Every woman’s body is different in shape and size, and what worries one woman will not necessarily concern another, but it is not uncommon for a woman to feel unhappy with the appearance of the inner lips of her vagina (labia minora) especially if they are asymmetrical, long, or bulky. This may be inherited or just follows childbirth.

As with other problem areas, any feelings of discomfort can have adverse effects on self-confidence and personal relationships. Enlarged labia can lead to discomfort wearing certain clothing, exercising or having sex. The protuberant and abnormal appearance can be bothersome and distressing. Labia reduction reduces the labia to a level that the patient finds acceptable.

2. What does the procedure involve?

The surgeon will carefully trim and reshape the labia to create a natural look, avoiding any damage to surrounding nerves and tissue.

The procedure can be performed either under local anaesthetic or “twilight” sedation. In most cases this avoids the need for an overnight stay in hospital.
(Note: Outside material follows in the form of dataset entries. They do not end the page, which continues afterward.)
Lemma deliver_all a ws value :
  let a' := fold_left (fun a w => deliverLocked a w value) ws a in
  same_links a a' /\ dom (a_watchers a') = dom (a_watchers a)
  /\ (forall w, w ∈ ws -> w ∈ dom (a_watchers a) -> last_is a' value w)
  /\ (forall w, w ∉ ws -> a_watchers a' !! w = a_watchers a !! w).
Proof.
  revert a. induction ws as [|w ws IH]; intros a; simpl.
  { split_and!; try done. intros w Hw. by inversion Hw. }
  destruct (deliver_spec a w value) as ((L1 & L2 & L3) & D & Hw & Ho).
  destruct (IH (deliverLocked a w value)) as ((M1 & M2 & M3) & E & Hws & Hos). split_and!.
  - split_and!; congruence.
  - congruence.
  - intros w' Hin Hd. destruct (decide (w' ∈ ws)) as [Hi|Hi]; [apply Hws; [done|by rewrite D]|].
    assert (w' = w) as -> by set_solver. unfold last_is. rewrite Hos by done. by apply Hw.
  - intros w' [H1 H2]%not_elem_of_cons. rewrite Hos, Ho; done.
Qed.

(** ** The invariant *)

(** What watchers of an entry must have received: the value of its incarnation
    when that is not nil; otherwise the empty value, or nil still. *)
Definition current_ok (val : sid -> any) (en : aliasEntry) (last : any) : Prop :=
  match e_incarnation en with
  | Some s => if isNilValue (val s) then isNilValue last = true \/ sameValue last (e_empty en) = true
              else last = val s
  | None => isNilValue last = true \/ sameValue last (e_empty en) = true
  end.

Record ainv (val : sid -> any) (a : astore) : Prop := {
  ai_dom : forall n e, a_aliases a !! n = Some e -> is_Some (a_entries a !! e);
  ai_inj : forall n n' e, a_aliases a !! n = Some e -> a_aliases a !! n' = Some e -> n = n';
  ai_link : forall e s, e ∈ rev_of a s <-> exists en, a_entries a !! e = Some en /\ e_incarnation en = Some s;
  ai_nodup : forall s, NoDup (rev_of a s);
  ai_free : forall e en, a_entries a !! e = Some en -> e_incarnation en = None ->
    e_publisher en = EmptyString /\ e_group en = EmptyString;
  ai_one : forall n n' e e' en en', a_aliases a !! n = Some e -> a_aliases a !! n' = Some e' ->
    a_entries a !! e = Some en -> a_entries a !! e' = Some en' ->
    e_publisher en = e_publisher en' -> e_group en = e_group en' -> e_publisher en <> EmptyString -> e = e';
  ai_wdom : forall e en w, a_entries a !! e = Some en -> w ∈ e_watchers en -> w ∈ dom (a_watchers a);
  ai_wone : forall e e' en en' w, a_entries a !! e = Some en -> a_entries a !! e' = Some en' ->
    w ∈ e_watchers en -> w ∈ e_watchers en' -> e = e';
  ai_last : forall e en w wt, a_entries a !! e = Some en -> w ∈ e_watchers en ->
    a_watchers a !! w = Some wt -> current_ok val en (w_last wt);
}.

Lemma ainv_empty val : ainv val emptyAliases.
Proof.
  split; simpl; try done.
  - intros e s. unfold rev_of. simpl. set_solver.
  - intros s. unfold rev_of. simpl. constructor.
Qed.

(** ** Entry-level effect of the helpers *)

(** An entry without incarnation and owner. *)
Definition cleared (en : aliasEntry) : aliasEntry :=
  {| e_incarnation := None; e_publisher := EmptyString; e_group := EmptyString;
     e_empty := e_empty en; e_watchers := e_watchers en |}.

Lemma store_spec a e en cur :
  a_entries a !! e = Some en -> (forall w, w ∈ e_watchers en -> w ∈ dom (a_watchers a)) ->
  let a' := storeWatchersLocked a e cur in
  same_links a a' /\ dom (a_watchers a') = dom (a_watchers a)
  /\ (forall w, w ∈ e_watchers en -> last_is a' (if isNilValue cur then e_empty en else cur) w)
  /\ (forall w, w ∉ e_watchers en -> a_watchers a' !! w = a_watchers a !! w).
Proof.
  intros He Hd. unfold storeWatchersLocked. rewrite He.
  destruct (deliver_all a (e_watchers en) (if isNilValue cur then e_empty en else cur)) as (? & ? & H & ?).
  split_and!; auto.
Qed.

Lemma store_ext a b e cur :
  a_entries b !! e = a_entries a !! e -> a_watchers b = a_watchers a ->
  a_watchers (storeWatchersLocked b e cur) = a_watchers (storeWatchersLocked a e cur).
Proof.
  intros E W. unfold storeWatchersLocked. rewrite E. case_match; [by apply deliver_ext|done].
Qed.

(** One entry changes, its watchers are told, and the rest is as before: the
    frame rule of every operation. *)
Lemma ainv_update val a a1 a' e en en' cur :
  ainv val a -> a_entries a !! e = Some en ->
  a_aliases a1 = a_aliases a -> a_entries a1 = <[e := en']> (a_entries a) -> a_watchers a1 = a_watchers a ->
  e_watchers en' = e_watchers en ->
  (forall e0 s, e0 ∈ rev_of a1 s <-> if decide (e0 = e) then e_incarnation en' = Some s else e0 ∈ rev_of a s) ->
  (forall s, NoDup (rev_of a1 s)) ->
  (e_incarnation en' = None -> e_publisher en' = EmptyString /\ e_group en' = EmptyString) ->
  (e_publisher en' <> EmptyString -> forall n n' e0 en0, a_aliases a !! n = Some e -> a_aliases a !! n' = Some e0 ->
     a_entries a !! e0 = Some en0 -> e_publisher en0 = e_publisher en' -> e_group en0 = e_group en' -> e0 = e) ->
  (forall last, sameValue last (if isNilValue cur then e_empty en' else cur) = true -> current_ok val en' last) ->
  a' = storeWatchersLocked a1 e cur ->
  ainv val a' /\ a_aliases a' = a_aliases a /\ a_entries a' = <[e := en']> (a_entries a)
  /\ a_rev a' = a_rev a1.
Proof.
  intros [Idom Iinj Ilink Ind Ifree Ione Iwd Iwo Ilast] He Ea Ee Ew Hws Hrev Hnd Hfree Hone Hcur ->.
  assert (Hd : forall w, w ∈ e_watchers en' -> w ∈ dom (a_watchers a1)).
  { intros w Hw. rewrite Ew. apply (Iwd e en w He). by rewrite <- Hws. }
  destruct (store_spec a1 e en' cur) as ((L1 & L2 & L3) & D & Hl & Ho); [by rewrite Ee, lookup_insert_eq|done|].
  set (a' := storeWatchersLocked a1 e cur) in *. clearbody a'.
  assert (Hent : a_entries a' = <[e := en']> (a_entries a)) by congruence.
  assert (Hals : a_aliases a' = a_aliases a) by congruence.
  assert (Hlook : forall e0 en0, a_entries a' !! e0 = Some en0 ->
    (e0 = e /\ en0 = en') \/ (e0 <> e /\ a_entries a !! e0 = Some en0)).
  { intros e0 en0. rewrite Hent, lookup_insert_Some. naive_solver. }
  split; [|done]. split.
  - intros n e0 Hn. rewrite Hals in Hn. rewrite Hent. destruct (decide (e = e0)) as [->|Hne].
    + rewrite lookup_insert_eq. eauto.
    + rewrite lookup_insert_ne by done. eauto.
  - intros n n' e0. rewrite Hals. apply Iinj.
  - intros e0 s. unfold rev_of at 1. rewrite L3. fold (rev_of a1 s). rewrite Hrev, Hent.
    case_decide as Hd0; [subst; rewrite lookup_insert_eq; naive_solver|].
    rewrite lookup_insert_ne by done. apply Ilink.
  - intros s. unfold rev_of. rewrite L3. apply Hnd.
  - intros e0 en0 [[-> ->]|[_ H0]]%Hlook; [done|]. by eapply Ifree.
  - intros n n' e0 e1 en0 en1. rewrite Hals.
    intros Hn Hn' [[-> ->]|[H0n H0]]%Hlook [[-> ->]|[H1n H1]]%Hlook Hp Hg Hne; [done| | |by eapply Ione].
    + symmetry. by eapply (Hone Hne n n').
    + eapply (Hone ltac:(congruence) n' n); eauto.
  - intros e0 en0 w [[-> ->]|[_ H0]]%Hlook Hw; rewrite D; [by apply Hd|rewrite Ew; eauto].
  - intros e0 e1 en0 en1 w [[-> ->]|[_ H0]]%Hlook [[-> ->]|[_ H1]]%Hlook; rewrite ?Hws; eauto.
  - intros e0 en0 w wt [[-> ->]|[H0n H0]]%Hlook Hw Hwt.
    + destruct (Hl w Hw) as (wt' & Hwt' & Hs). rewrite Hwt in Hwt'. simplify_eq. by apply Hcur.
    + assert (w ∉ e_watchers en').
      { rewrite Hws. intros Hin. by apply H0n, (Iwo e0 e en0 en w). }
      rewrite Ho, Ew in Hwt by done. eauto.
Qed.

Lemma filter_ne (e : nat) (l : list nat) : e ∉ l -> filter (fun other => other <> e) l = l.
Proof.
  induction l as [|x l IH]; intros Hin; [done|]. apply not_elem_of_cons in Hin as [H1 H2].
  rewrite filter_cons_True by congruence. by rewrite IH.
Qed.

(** Unlinking an entry: the reverse slices after [detachAliasLocked]. *)
Lemma detach_rev val a e en s :
  ainv val a -> a_entries a !! e = Some en ->
  rev_of (detachAliasLocked a e) s = filter (fun other => other <> e) (rev_of a s).
Proof.
  intros I He. unfold detachAliasLocked. rewrite He.
  destruct (e_incarnation en) as [s0|] eqn:Hi.
  - unfold rev_of at 1. simpl. destruct (decide (s0 = s)) as [->|Hne].
    + by rewrite lookup_insert_eq.
    + rewrite lookup_insert_ne by done. fold (rev_of a s). symmetry. apply filter_ne.
      rewrite (ai_link _ _ I). naive_solver.
  - symmetry. apply filter_ne. rewrite (ai_link _ _ I). naive_solver.
Qed.

Lemma detach_entries a e en :
  a_entries a !! e = Some en ->
  a_entries (detachAliasLocked a e) =
    <[e := {| e_incarnation := None; e_publisher := e_publisher en; e_group := e_group en;
              e_empty := e_empty en; e_watchers := e_watchers en |}]> (a_entries a)
  /\ a_aliases (detachAliasLocked a e) = a_aliases a /\ a_watchers (detachAliasLocked a e) = a_watchers a.
Proof.
  intros He. unfold detachAliasLocked. rewrite He. destruct (e_incarnation en) as [s|] eqn:Hi; [done|].
  split; [|done]. symmetry. apply insert_id. rewrite He. destruct en; simpl in *. by subst.
Qed.
Lemma run_install {rs} w t key s lg h e r o w' :
  inv rs w -> w_threads w !! t = Some (PInstall key s lg h e r) ->
  run w t (PInstall key s lg h e r) o = Some w' ->
  exists cl x, w_slots w !! s = Some x /\ s_state x = slotBusy /\ s_finished x = true /\ s <> cl
    /\ w_slots w !! cl = None /\ w' = installed w t key s cl lg h e r x.
Proof.
  intros I Ht Hrun. run_cbn.
  destruct (inv_busy _ _ _ s I Ht) as (x & Hx & Hst); [set_solver|].
  rewrite Hx in Hrun. cbn [mbind option_bind] in Hrun. unfold installCloser in Hrun.
  assert (s_finished x = true) as Hfin.
  { pose proof (inv_slot I s) as Hs. pose proof (proj1 (inv_thread I _ _ Ht)) as Hf.
    apply Forall_cons in Hf as [Hf _]. unfold slot_ok in Hs. rewrite Hx, Hst in Hs.
    destruct_and?. real_incarnation. done. }
  unfold end_incarnation, closeFinished in Hrun. wcbn. rewrite Hfin in Hrun. wcbn. rewrite insert_insert_eq in Hrun.
  pose proof (fresh_key_spec (<[s:=sl_finished (sl_state (sl_err x e) slotGone) false]> (w_slots w))) as Hcl.
  revert Hcl Hrun. generalize (fresh_key (<[s:=sl_finished (sl_state (sl_err x e) slotGone) false]> (w_slots w))).
  intros cl Hcl Hrun. wcbn. simplify_eq.
  assert (s <> cl) as Hne by (intros ->; by rewrite lookup_insert_eq in Hcl).
  rewrite lookup_insert_ne in Hcl by done. by exists cl, x.
Qed.

Lemma inv_run_install {rs} w t p o w' :
  inv rs w -> w_threads w !! t = Some p -> run w t p o = Some w' ->
  match p with PInstall _ _ _ _ _ _ => inv rs w' | _ => True end.
Proof.
  intros I Ht Hrun. destruct p; try done.
  destruct (run_install _ _ _ _ _ _ _ _ o _ I Ht Hrun) as (cl & x & ? & ? & ? & ? & ? & ->). by apply inv_install.
Qed.

(** The key map, the aliases and the contexts are not part of the invariant. *)
Lemma inv_set_items {rs} w m : inv rs w -> inv rs (set_items w m).
Proof. intros []. by split. Qed.

Lemma inv_set_aliases {rs} w a : inv rs w -> inv rs (set_aliases w a).
Proof. intros []. by split. Qed.

Lemma inv_cancel {rs} w c : inv rs w -> inv rs (cancelCtx w c).
Proof. intros []. by split. Qed.

#[export] Hint Resolve inv_set_items inv_set_aliases inv_cancel inv_stop_timer : go.

Lemma inv_set_timer {rs} w s x o :
  inv rs w -> w_slots w !! s = Some x -> inv rs (set_slot w s (sl_timer x o)).
Proof.
  intros [Is It Ic Id Ip] Hx. split; wcbn; try done.
  - intros s'. specialize (Is s'). unfold slot_ok in *. destruct (decide (s' = s)) as [->|Hne].
    + rewrite lookup_insert_eq. rewrite Hx in Is. wcbn. done.
    + by rewrite lookup_insert_ne by congruence.
  - intros ch. specialize (Ic ch). unfold chan_ok in *. rewrite (msum_insert _ _ _ _ _ Hx).
    assert (guards ch (sl_timer x o) = guards ch x) as -> by done. lia.
Qed.

(** A goroutine that owns nothing starts. *)
Lemma inv_spawn {rs} w p :
  inv rs w -> charges p = [] -> helds p = [] -> wakers p = [] -> plains p = [] -> pends p = [] -> shape_ok rs p ->
  inv rs (spawn w p).
Proof.
  intros [Is It Ic Id Ip] Hc Hh Hw Hp Hpd Hd. assert (Hn := Id _ (le_n _)).
  split; wcbn; [ | | | |done].
  - intros s. specialize (Is s). unfold slot_ok in *. rewrite !cnt_spawn by done.
    assert (charged p = []) as -> by (unfold charged; by rewrite Hc).
    rewrite Hh, Hw, Hp. cbn [occ]. rewrite !Z.add_0_r. done.
  - intros t q Hq. destruct (decide (t = w_tid w)) as [->|Hne].
    + rewrite lookup_insert_eq in Hq. simplify_eq. split; [by rewrite Hc|exact Hd].
    + rewrite lookup_insert_ne in Hq by done. eauto.
  - intros ch. specialize (Ic ch). unfold chan_ok in *. rewrite cnt_spawn, Hpd by done. cbn. lia.
  - intros t Ht. rewrite lookup_insert_ne by lia. apply Id. lia.
Qed.

Lemma inv_stop_grace {rs} w item : inv rs w -> inv rs (stop_grace w item).
Proof.
  intros I. unfold stop_grace. repeat case_match; try done. apply inv_set_timer.
  - by apply inv_stop_timer.
  - unfold stop_timer. repeat case_match; done.
Qed.

(** What every step of a loop keeps, the loop keeps. *)
Lemma fold_left_keeps {A B} (P : A -> Prop) (f : A -> B -> A) l a :
  (forall a b, P a -> P (f a b)) -> P a -> P (fold_left f l a).
Proof. intros Hf. revert a. induction l; simpl; auto. Qed.

Lemma inv_takeAll {rs} w : inv rs w -> inv rs (fst (takeAll w)).
Proof.
  intros I. unfold takeAll. cbn [fst]. apply fold_left_keeps; [intros; by apply inv_stop_grace|].
  by apply inv_set_aliases, inv_set_items.
Qed.

Lemma takeAll_threads w t p :
  w_threads w !! t = Some p -> (forall key s, p <> PTimer key s) ->
  w_threads (fst (takeAll w)) !! t = Some p.
Proof.
  intros Ht Hp. unfold takeAll. cbn [fst].
  apply (fold_left_keeps (fun w => w_threads w !! t = Some p)); [|done].
  intros w' item Ht'. unfold stop_grace. repeat case_match; try done. wcbn. by apply stop_timer_frame.
Qed.

(** Every step of a goroutine keeps the invariant. *)
Lemma inv_run {rs} w t p o w' :
  inv rs w -> w_threads w !! t = Some p -> run w t p o = Some w' -> inv rs w'.
Proof.
  intros I Ht Hrun.
  pose proof (inv_run_owner w t p o w' I Ht Hrun). pose proof (inv_run_end w t p o w' I Ht Hrun).
  pose proof (inv_run_claim w t p o w' I Ht Hrun). pose proof (inv_run_park w t p o w' I Ht Hrun).
  pose proof (inv_run_bound w t p o w' I Ht Hrun). pose proof (inv_run_dispose w t p o w' I Ht Hrun).
  pose proof (inv_run_open w t p o w' I Ht Hrun). pose proof (inv_run_install w t p o w' I Ht Hrun).
  destruct p; try done; run_cbn.
  - destruct (bool_decide _); [|done]. destruct (w_slots w !! s); [|done]. cbn in Hrun.
    case_match; simplify_eq; by apply (inv_move _ _ _ _ I Ht).
  - case_match; simplify_eq. by apply (inv_move _ _ _ _ I Ht).
  - simplify_eq. by apply inv_close_ready.
  - simplify_eq. apply (inv_move (unbind w s) _ (PUnbind s r)); [by apply inv_set_aliases|done..].
  - simplify_eq. by apply (inv_move _ _ _ _ I Ht).
  - pose proof (inv_takeAll w I) as I'. pose proof (takeAll_threads w t _ Ht ltac:(done)) as Ht'.
    pose proof (proj2 (inv_thread I _ _ Ht)) as Hrs.
    destruct (takeAll w) as [w1 l]. simplify_eq. by apply (inv_move _ _ _ _ I' Ht').
Qed.

Lemma inv_step {rs} w l w' : inv rs w -> allowed rs l -> step w l = Some w' -> inv rs w'.
Proof.
  intros I Hal Hst. destruct l; cbn [step] in Hst; simplify_eq; auto with go.
  - by apply inv_spawn.
  - by apply inv_spawn.
  - destruct (w_threads w !! t) as [p|] eqn:Ht; [|done]. by eapply inv_run.
Qed.

Lemma inv_init {rs} grace : inv rs (NewTable grace).
Proof.
  split; cbn; try done.
Qed.

Lemma inv_reachable {rs} grace w : reachable rs grace w -> inv rs w.
Proof. induction 1; [apply inv_init|by eapply inv_step]. Qed.

(** A schedule of allowed labels stays reachable. *)
Lemma steps_reachable resets grace ls w w' :
  reachable resets grace w -> Forall (allowed resets) ls -> steps w ls = Some w' -> reachable resets grace w'.
Proof.
  revert w. induction ls as [|l ls IH]; intros w Hr Ha Hs; simpl in Hs; [by simplify_eq|].
  apply Forall_cons in Ha as [Ha1 Ha2]. destruct (step w l) as [w1|] eqn:E; [|done].
  eapply IH; [|done|done]. by eapply reach_step.
Qed.

(** Without Reset, a bound holder keeps its incarnation awake. *)
Lemma held_awake w t p s :
  inv false w -> w_threads w !! t = Some p -> s ∈ helds p ->
  exists x, w_slots w !! s = Some x /\ s_state x = slotAwake /\ 1 <= s_holders x
    /\ phase_of (w_trace w) s = PhAwake.
Proof.
  intros I Ht Hh%occ_elem_of.
  pose proof (inv_slot I s) as Hs. unfold slot_ok in Hs. pose proof (cnt_lookup helds _ _ _ s Ht).
  destruct (w_slots w !! s) as [x|]; [|lia]. exists x.
  destruct (s_state x); destruct_and?; try lia.
  split_and!; (done || lia).
Qed.
(* ===== verification/ReclaimKeys.v ===== *)
(** * ReclaimKeys: one live incarnation per key

    Without Reset, the key map always points at the one incarnation of a key
    that is being created, is awake, or is changing state; with
    EnforceCloseBeforeOpen it also does while Close runs, so no Open of the key
    gets past it. *)

From S2P Require Import Prelude.
From S2P Require Import ReclaimAlias.
From S2P Require Import Reclaim.
From S2P Require Import ReclaimInv.
From S2P Require Import ReclaimSafety.
From Stdlib Require Import ZArith Lia List String.
From stdpp Require Import base list strings option gmap.

Open Scope Z_scope.

(** The key a goroutine uses for an incarnation it works on. *)
Fixpoint pairs (p : pc) : list (string * sid) :=
  match p with
  | PCreate _ key _ s | PPut _ key _ s _ _ | PFailed key s _ | PWake _ key _ s _ _ | PWoken _ key _ s _
  | PBound _ key s _ | PFinishedAtBind _ key s _ | PDrop key s _ | PClaim key s _ | PParkDrop key s _ _
  | PSleep key s _ _ _ _ | PParkAsleep key s _ _ _ | PExpire key s _ | PEndBusy key s _ _ _ _
  | PInstall key s _ _ _ _ | PCloseOld key _ s _ _ _ _ | PUnmap key s _ | PUnmapCloser key s _
  | PAfter _ key s | PWatch _ key s | PWatchErr _ key s | PTimer key s => [(key, s)]
  | PDispose _ _ _ _ k => pairs k
  | _ => []
  end.

(** The hooks a goroutine carries are the stored ones, and the enforce flag
    chose its path. *)
Definition hooks_ok (sl : gmap sid slot) (p : pc) : Prop :=
  match p with
  | PSleep _ s _ h _ _ => forall x, sl !! s = Some x -> s_hooks x = h
  | PParkAsleep _ s h grace _ =>
      (forall x, sl !! s = Some x -> s_hooks x = h) /\ (h_Enforce h = true -> 0 < grace)
  | PEndBusy _ _ _ h _ _ => h_Enforce h = false
  | PDispose key s _ h k =>
      h_Enforce h = true ->
      match k with PUnmap key' _ _ | PUnmapCloser key' _ _ => key' = key | _ => False end
  | _ => True
  end.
3. What are the risks and likely after-effects?

Cosmetic Surgery, like any other surgery, involves a “trauma” to the human body and there are risks associated with any procedure. Each person’s body is different, and your general health, level of fitness, age and genetic profile will all have an effect on the speed of healing and also on the risk of side-effects.

If you smoke, drink alcohol, are overweight and/or take drugs for medical or other reasons, the risk of complication during and after surgery can be greatly increased. Smoking, in particular, is discouraged because it increases the risk both of infection, wound breakdown and thrombosis (blood clots).

After any surgery it is normal for all patients to experience swelling, bruising and numbness. This decreases gradually in the days and weeks afterwards.

4. What will happen after the operation?

Post-Op

Your surgeon will see you when you have come round from the anaesthetic to check that all is well, and will discharge you providing you are fit to return home. You will be given medication and full post-operative instructions along with appropriate telephone numbers in case you need to contact us at any time.
On returning home you will need to use ice packs or cold compresses to help reduce the swelling.

Week 1-2

You will see the nurse after 7-10 days so that she can check your progress.

Penetrative sex is best avoided for at least 2-3 weeks after the procedure, and tampons should also not be used.

Week 8-10

You will see your surgeon once more at between 8 and 10 weeks after your operation for a full post-operative consultation.